** Opening Input data block **

(* ===== verification/ReplayService.v ===== *)
(** * The replay service ([replay_service.py])

    The service is an asyncio program of two coroutines: the command loop
    ([run], one command at a time) and the task of the active session
    ([_run_replay_session], or [resume_checkpoint] after a restart).  A
    coroutine gives up control only where it waits: for the next record, for a
    broker call, for [pause_event] or in [asyncio.sleep].  The model is a
    transition function over these segments: [step ev s] runs one segment from
    one waiting point to the next, the event saying which waiting point is over
    and how.  Any interleaving of the two coroutines, of failing or lost broker
    calls, of shutdowns, kills and restarts is a list of events.

    The store keeps its transactions across a kill; a record being sent when the
    process dies or the call fails may or may not have reached the broker.  The
    optional metrics are absent. *)

From S2P Require Import Prelude PyText PyUuid PyTime PyFloat PyHash PyJson.
From S2P Require Import Messages KafkaIo ArtifactIntegrity Replay Tables Store.

(** The fresh values a segment can use. *)
Record RDraws := mkRDraws {
  uuid_a : UUID; uuid_b : UUID; wall_clock : aware; db_clock : Z
}.

(** What the service publishes, and the record that carries it. *)
Inductive Message :=
| MTelemetry (event : TelemetryEventV1.t)
| MStatus (status : ReplayStatusV1.t)
| MQuarantine (record : QuarantineRecordV1.t).
Definition Outgoing : Type := Message * Sent.

(** The end of [send_and_wait]: acknowledged, or an exception after which the
    broker may have the record. *)
Inductive Delivery := Acked | Raised (delivered : bool).
Definition reached (d : Delivery) : bool := match d with Acked => true | Raised b => b end.

(** ** The task of a session *)

(** The local variables of the two coroutines.  [resumed] tells them apart. *)
Record Locals := mkLocals {
  resumed : bool;
  ctrl : ReplayController.t;
  command : ReplayCommandV1.t;
  remaining : Gen TelemetryEventV1.t;
  last_seq : Z;
  last_ts : option datetime;
  prev_ts : option datetime
}.

(** Where the task waits.  [woken]: [pause_event] was set since the wait
    began, so [wait] returns even if it is cleared again. *)
Inductive Pc :=
| AtPause (event : TelemetryEventV1.t) (woken : bool)
| Sleeping (event : TelemetryEventV1.t)
| Sending (event : TelemetryEventV1.t) (msg : Sent)
| AtEndPause (woken : bool)
| SendingCompleted (status : ReplayStatusV1.t) (msg : Sent)
| SendingFailed (status : ReplayStatusV1.t) (msg : Sent).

** Closing Input data block **

[What you should do]
Send back exactly the lines from the line with "Record Locals := mkLocals" through the end of the records.

[Output for this exercise]
Record Locals := mkLocals {
  resumed : bool;
  ctrl : ReplayController.t;
  command : ReplayCommandV1.t;
  remaining : Gen TelemetryEventV1.t;
  last_seq : Z;
  last_ts : option datetime;
  prev_ts : option datetime
}.

(** Where the task waits.  [woken]: [pause_event] was set since the wait
    began, so [wait] returns even if it is cleared again. *)
Inductive Pc :=
| AtPause (event : TelemetryEventV1.t) (woken : bool)
| Sleeping (event : TelemetryEventV1.t)
| Sending (event : TelemetryEventV1.t) (msg : Sent)
| AtEndPause (woken : bool)
| SendingCompleted (status : ReplayStatusV1.t) (msg : Sent)
| SendingFailed (status : ReplayStatusV1.t) (msg : Sent).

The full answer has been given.